> [EXERCISE OBJECTIVE]: From the listing below, copy only the lines running from the line that contains "exists d' b, (MigrateAdminEnv" to the line that contains "- destruct (Hread", both included.

[[ PROVIDED DATA open ]]

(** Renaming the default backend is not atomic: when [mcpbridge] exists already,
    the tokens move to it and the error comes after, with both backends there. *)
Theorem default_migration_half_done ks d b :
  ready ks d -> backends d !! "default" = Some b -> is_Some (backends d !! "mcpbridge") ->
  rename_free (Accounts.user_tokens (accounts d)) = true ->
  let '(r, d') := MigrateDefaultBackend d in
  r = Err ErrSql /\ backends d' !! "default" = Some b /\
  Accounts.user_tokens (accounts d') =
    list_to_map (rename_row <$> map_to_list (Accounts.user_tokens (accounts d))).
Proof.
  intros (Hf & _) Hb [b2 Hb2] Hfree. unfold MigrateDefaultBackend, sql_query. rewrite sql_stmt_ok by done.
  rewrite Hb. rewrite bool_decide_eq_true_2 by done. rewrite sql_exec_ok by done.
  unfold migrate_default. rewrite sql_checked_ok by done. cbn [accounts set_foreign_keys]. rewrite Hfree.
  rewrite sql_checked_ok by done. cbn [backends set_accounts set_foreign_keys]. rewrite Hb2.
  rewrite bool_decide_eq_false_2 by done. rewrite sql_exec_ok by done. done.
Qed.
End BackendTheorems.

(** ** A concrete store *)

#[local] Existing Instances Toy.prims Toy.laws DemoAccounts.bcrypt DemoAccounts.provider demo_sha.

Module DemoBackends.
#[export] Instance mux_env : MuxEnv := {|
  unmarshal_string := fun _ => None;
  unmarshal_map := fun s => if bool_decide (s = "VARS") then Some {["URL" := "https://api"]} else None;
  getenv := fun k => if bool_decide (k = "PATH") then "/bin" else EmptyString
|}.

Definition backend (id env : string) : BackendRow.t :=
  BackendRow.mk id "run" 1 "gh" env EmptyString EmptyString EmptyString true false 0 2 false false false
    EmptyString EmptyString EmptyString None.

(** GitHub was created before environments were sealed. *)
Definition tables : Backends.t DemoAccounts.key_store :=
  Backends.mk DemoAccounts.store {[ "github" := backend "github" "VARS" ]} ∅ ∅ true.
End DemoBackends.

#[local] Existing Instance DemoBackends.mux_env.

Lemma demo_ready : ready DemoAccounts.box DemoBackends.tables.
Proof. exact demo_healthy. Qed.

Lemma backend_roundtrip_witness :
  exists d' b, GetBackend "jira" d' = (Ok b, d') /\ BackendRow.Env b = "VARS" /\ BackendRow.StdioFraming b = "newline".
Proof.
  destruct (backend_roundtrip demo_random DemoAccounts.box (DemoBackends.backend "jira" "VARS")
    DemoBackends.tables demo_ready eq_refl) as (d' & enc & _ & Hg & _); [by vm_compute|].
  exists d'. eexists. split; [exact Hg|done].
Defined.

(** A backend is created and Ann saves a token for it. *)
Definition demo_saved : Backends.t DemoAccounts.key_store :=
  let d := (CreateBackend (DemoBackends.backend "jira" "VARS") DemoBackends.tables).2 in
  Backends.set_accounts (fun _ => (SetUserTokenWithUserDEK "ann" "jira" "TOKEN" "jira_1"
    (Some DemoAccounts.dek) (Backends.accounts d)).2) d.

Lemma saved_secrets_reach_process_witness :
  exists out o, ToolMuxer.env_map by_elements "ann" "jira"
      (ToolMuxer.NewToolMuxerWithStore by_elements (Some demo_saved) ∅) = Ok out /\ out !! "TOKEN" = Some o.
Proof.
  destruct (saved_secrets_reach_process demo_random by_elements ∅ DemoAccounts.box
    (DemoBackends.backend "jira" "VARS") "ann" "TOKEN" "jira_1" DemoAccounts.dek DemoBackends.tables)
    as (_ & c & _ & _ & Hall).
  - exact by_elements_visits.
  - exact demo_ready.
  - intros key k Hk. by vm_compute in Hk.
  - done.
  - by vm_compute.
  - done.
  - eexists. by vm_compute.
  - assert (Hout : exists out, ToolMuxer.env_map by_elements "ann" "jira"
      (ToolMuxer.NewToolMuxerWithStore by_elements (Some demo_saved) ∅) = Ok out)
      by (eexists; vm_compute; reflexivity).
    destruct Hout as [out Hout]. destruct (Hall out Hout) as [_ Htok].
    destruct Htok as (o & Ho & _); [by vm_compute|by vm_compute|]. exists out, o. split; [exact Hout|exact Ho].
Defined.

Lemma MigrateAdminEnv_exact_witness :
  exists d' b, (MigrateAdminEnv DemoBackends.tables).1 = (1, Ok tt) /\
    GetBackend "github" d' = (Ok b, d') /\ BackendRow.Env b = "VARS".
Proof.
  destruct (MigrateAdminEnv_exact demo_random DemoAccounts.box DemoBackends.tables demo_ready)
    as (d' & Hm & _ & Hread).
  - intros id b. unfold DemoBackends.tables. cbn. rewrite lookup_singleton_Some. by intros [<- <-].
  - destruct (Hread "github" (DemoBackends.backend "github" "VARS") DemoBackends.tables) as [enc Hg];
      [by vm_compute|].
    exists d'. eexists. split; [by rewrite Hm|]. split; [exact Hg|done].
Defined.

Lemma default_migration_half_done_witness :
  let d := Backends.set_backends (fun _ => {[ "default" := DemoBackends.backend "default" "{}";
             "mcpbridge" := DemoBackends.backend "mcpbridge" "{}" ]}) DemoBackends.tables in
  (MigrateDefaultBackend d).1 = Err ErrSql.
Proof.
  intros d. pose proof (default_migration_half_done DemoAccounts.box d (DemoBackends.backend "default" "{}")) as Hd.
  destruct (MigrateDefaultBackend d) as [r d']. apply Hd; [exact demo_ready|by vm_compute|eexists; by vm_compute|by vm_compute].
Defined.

[[ PROVIDED DATA closed ]]

> [WRITTEN REPLY]:
  exists d' b, (MigrateAdminEnv DemoBackends.tables).1 = (1, Ok tt) /\
    GetBackend "github" d' = (Ok b, d') /\ BackendRow.Env b = "VARS".
Proof.
  destruct (MigrateAdminEnv_exact demo_random DemoAccounts.box DemoBackends.tables demo_ready)
    as (d' & Hm & _ & Hread).
  - intros id b. unfold DemoBackends.tables. cbn. rewrite lookup_singleton_Some. by intros [<- <-].
  - destruct (Hread "github" (DemoBackends.backend "github" "VARS") DemoBackends.tables) as [enc Hg];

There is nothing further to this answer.